*YOUR INSTRUCTIONS*
Starting with the line that contains "Lemma run_snoc acts" and stopping after the line that contains "unfold Row. rewrite", copy the entries below exactly. Include nothing else.

Dataset entries

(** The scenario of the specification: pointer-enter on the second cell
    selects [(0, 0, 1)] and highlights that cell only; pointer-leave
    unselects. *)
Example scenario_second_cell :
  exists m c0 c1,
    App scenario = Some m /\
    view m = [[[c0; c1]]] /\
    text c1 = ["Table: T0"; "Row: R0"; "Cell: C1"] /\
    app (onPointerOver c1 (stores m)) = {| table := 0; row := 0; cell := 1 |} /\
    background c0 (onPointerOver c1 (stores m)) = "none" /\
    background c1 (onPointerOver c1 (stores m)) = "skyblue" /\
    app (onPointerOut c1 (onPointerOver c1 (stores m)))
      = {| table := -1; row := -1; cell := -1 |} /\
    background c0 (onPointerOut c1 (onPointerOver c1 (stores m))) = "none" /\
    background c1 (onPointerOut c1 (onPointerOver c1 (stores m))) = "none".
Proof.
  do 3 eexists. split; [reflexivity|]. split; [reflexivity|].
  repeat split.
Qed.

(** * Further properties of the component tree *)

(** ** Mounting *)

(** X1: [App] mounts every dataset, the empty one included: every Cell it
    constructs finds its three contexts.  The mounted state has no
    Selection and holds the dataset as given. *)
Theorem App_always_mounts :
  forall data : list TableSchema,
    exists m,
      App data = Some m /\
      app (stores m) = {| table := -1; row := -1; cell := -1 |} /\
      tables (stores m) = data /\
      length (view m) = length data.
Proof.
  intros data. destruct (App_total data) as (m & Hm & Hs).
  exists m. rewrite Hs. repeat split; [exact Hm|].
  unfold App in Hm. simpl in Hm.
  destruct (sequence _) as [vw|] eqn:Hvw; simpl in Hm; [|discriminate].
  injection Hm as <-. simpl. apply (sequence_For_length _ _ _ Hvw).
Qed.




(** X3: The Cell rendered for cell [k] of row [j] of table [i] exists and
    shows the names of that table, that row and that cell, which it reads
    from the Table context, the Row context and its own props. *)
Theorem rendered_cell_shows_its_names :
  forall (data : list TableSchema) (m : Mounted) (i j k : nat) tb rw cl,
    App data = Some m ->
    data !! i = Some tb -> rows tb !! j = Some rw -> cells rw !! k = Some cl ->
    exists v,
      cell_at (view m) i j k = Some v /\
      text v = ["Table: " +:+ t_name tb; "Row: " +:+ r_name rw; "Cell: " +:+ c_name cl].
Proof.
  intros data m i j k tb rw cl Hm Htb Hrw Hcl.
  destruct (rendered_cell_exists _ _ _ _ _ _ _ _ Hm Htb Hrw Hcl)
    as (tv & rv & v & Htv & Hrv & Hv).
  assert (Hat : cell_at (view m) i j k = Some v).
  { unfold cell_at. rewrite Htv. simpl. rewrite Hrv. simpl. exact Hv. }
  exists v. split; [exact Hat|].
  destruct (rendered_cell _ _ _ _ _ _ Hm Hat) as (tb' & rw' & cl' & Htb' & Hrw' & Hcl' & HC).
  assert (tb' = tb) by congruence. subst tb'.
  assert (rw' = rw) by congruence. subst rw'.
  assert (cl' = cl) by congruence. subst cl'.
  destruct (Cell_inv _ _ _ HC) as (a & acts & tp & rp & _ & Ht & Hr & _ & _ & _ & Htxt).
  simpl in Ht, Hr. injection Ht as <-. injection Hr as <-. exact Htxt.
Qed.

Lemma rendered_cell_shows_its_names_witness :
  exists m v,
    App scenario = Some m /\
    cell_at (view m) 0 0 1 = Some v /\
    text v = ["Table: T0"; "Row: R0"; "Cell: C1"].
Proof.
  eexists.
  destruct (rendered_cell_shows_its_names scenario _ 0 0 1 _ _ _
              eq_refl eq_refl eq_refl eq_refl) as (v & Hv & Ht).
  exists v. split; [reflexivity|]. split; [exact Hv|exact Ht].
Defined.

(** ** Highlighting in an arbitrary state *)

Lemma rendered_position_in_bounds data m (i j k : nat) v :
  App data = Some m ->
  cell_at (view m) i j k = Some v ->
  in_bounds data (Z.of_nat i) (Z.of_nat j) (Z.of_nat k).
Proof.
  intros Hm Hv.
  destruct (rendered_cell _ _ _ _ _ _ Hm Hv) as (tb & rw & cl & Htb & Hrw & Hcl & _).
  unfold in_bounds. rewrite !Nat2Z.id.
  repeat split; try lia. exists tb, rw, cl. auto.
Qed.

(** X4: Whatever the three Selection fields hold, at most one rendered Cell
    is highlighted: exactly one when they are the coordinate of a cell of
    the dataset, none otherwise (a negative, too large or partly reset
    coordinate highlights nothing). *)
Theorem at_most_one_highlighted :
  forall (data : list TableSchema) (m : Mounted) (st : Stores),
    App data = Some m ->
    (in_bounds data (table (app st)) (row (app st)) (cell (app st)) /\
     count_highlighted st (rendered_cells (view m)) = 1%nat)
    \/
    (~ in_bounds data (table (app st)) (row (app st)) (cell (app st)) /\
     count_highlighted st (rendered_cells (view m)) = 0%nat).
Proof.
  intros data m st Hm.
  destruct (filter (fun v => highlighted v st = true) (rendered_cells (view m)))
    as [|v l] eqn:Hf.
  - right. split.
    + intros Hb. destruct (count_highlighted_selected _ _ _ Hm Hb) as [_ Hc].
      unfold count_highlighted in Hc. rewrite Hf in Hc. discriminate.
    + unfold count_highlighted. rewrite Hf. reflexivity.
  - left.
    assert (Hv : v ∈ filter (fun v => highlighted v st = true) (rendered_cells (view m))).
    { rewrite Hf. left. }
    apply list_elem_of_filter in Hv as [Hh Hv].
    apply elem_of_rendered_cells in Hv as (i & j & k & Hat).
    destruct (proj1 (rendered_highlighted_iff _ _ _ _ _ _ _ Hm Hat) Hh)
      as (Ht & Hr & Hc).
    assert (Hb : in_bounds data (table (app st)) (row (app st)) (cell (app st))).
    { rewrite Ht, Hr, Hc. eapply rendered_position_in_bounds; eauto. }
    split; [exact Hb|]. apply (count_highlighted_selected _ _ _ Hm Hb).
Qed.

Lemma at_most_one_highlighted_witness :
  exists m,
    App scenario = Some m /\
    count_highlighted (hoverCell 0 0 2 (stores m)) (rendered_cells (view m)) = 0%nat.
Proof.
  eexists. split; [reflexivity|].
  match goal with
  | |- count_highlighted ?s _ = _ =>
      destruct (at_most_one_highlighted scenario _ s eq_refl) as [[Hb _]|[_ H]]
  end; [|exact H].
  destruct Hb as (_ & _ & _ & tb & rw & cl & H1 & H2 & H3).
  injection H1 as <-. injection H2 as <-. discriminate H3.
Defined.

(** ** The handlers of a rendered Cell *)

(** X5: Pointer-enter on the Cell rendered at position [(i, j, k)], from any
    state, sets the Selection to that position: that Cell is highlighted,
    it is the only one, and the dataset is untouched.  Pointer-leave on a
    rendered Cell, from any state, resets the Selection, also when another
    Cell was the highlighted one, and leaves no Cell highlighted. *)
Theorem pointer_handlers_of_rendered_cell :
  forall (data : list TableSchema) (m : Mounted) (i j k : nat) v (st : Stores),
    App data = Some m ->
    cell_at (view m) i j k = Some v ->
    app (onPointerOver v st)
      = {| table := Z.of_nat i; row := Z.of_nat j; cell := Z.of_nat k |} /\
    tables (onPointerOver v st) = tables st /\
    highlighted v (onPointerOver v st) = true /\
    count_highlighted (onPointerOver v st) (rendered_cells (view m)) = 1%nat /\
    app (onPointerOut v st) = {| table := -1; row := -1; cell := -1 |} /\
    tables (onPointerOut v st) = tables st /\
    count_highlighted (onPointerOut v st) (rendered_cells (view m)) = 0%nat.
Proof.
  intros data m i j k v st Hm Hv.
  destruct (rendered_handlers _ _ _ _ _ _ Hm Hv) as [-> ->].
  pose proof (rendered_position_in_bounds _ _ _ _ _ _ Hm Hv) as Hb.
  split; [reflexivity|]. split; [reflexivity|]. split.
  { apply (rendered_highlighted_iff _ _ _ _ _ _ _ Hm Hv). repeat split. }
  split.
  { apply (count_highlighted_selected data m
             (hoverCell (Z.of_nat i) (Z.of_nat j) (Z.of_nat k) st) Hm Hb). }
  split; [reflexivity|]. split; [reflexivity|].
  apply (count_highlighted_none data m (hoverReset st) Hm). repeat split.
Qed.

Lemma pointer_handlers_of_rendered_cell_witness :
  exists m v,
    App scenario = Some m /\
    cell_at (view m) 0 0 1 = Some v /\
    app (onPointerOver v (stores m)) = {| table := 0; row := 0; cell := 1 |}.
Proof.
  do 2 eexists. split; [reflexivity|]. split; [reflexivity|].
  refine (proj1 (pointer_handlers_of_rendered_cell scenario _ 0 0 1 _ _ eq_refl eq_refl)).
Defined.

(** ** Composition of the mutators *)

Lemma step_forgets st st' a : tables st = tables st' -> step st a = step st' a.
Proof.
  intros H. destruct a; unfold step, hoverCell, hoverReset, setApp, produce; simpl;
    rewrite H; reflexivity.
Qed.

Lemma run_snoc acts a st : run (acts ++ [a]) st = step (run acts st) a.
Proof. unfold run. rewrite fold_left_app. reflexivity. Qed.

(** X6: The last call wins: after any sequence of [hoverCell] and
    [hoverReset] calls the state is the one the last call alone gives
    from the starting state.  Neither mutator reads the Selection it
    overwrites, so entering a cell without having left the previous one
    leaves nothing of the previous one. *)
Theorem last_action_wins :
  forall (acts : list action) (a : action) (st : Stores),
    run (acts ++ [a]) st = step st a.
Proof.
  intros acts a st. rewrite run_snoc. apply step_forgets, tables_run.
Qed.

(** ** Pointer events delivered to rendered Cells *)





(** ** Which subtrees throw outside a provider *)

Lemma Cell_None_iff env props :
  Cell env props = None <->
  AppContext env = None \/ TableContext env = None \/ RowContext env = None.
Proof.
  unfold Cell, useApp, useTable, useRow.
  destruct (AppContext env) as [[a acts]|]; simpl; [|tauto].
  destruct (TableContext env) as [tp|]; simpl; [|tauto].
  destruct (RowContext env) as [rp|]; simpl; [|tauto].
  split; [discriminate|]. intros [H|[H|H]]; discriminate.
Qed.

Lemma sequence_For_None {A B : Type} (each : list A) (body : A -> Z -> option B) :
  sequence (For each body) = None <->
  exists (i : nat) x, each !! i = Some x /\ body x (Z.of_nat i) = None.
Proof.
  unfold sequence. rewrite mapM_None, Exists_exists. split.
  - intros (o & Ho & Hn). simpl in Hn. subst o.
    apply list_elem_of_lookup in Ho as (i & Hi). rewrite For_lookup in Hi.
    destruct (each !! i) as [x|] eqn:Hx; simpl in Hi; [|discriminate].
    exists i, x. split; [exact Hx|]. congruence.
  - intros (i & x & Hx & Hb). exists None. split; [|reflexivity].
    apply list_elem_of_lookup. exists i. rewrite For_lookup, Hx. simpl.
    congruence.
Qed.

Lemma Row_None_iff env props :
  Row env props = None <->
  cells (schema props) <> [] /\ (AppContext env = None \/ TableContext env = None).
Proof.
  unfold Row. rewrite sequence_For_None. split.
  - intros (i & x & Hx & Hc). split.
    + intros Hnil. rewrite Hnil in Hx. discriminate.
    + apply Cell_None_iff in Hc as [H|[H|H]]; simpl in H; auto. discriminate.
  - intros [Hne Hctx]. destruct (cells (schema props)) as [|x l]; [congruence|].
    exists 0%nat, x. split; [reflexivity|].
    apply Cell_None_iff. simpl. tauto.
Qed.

*COMPLETED EXERCISE*
Lemma run_snoc acts a st : run (acts ++ [a]) st = step (run acts st) a.
Proof. unfold run. rewrite fold_left_app. reflexivity. Qed.

(** X6: The last call wins: after any sequence of [hoverCell] and
    [hoverReset] calls the state is the one the last call alone gives
    from the starting state.  Neither mutator reads the Selection it
    overwrites, so entering a cell without having left the previous one
    leaves nothing of the previous one. *)
Theorem last_action_wins :
  forall (acts : list action) (a : action) (st : Stores),
    run (acts ++ [a]) st = step st a.
Proof.
  intros acts a st. rewrite run_snoc. apply step_forgets, tables_run.
Qed.

(** ** Pointer events delivered to rendered Cells *)





(** ** Which subtrees throw outside a provider *)

Lemma Cell_None_iff env props :
  Cell env props = None <->
  AppContext env = None \/ TableContext env = None \/ RowContext env = None.
Proof.
  unfold Cell, useApp, useTable, useRow.
  destruct (AppContext env) as [[a acts]|]; simpl; [|tauto].
  destruct (TableContext env) as [tp|]; simpl; [|tauto].
  destruct (RowContext env) as [rp|]; simpl; [|tauto].
  split; [discriminate|]. intros [H|[H|H]]; discriminate.
Qed.

Lemma sequence_For_None {A B : Type} (each : list A) (body : A -> Z -> option B) :
  sequence (For each body) = None <->
  exists (i : nat) x, each !! i = Some x /\ body x (Z.of_nat i) = None.
Proof.
  unfold sequence. rewrite mapM_None, Exists_exists. split.
  - intros (o & Ho & Hn). simpl in Hn. subst o.
    apply list_elem_of_lookup in Ho as (i & Hi). rewrite For_lookup in Hi.
    destruct (each !! i) as [x|] eqn:Hx; simpl in Hi; [|discriminate].
    exists i, x. split; [exact Hx|]. congruence.
  - intros (i & x & Hx & Hb). exists None. split; [|reflexivity].
    apply list_elem_of_lookup. exists i. rewrite For_lookup, Hx. simpl.
    congruence.
Qed.

Lemma Row_None_iff env props :
  Row env props = None <->
  cells (schema props) <> [] /\ (AppContext env = None \/ TableContext env = None).
Proof.
  unfold Row. rewrite sequence_For_None. split.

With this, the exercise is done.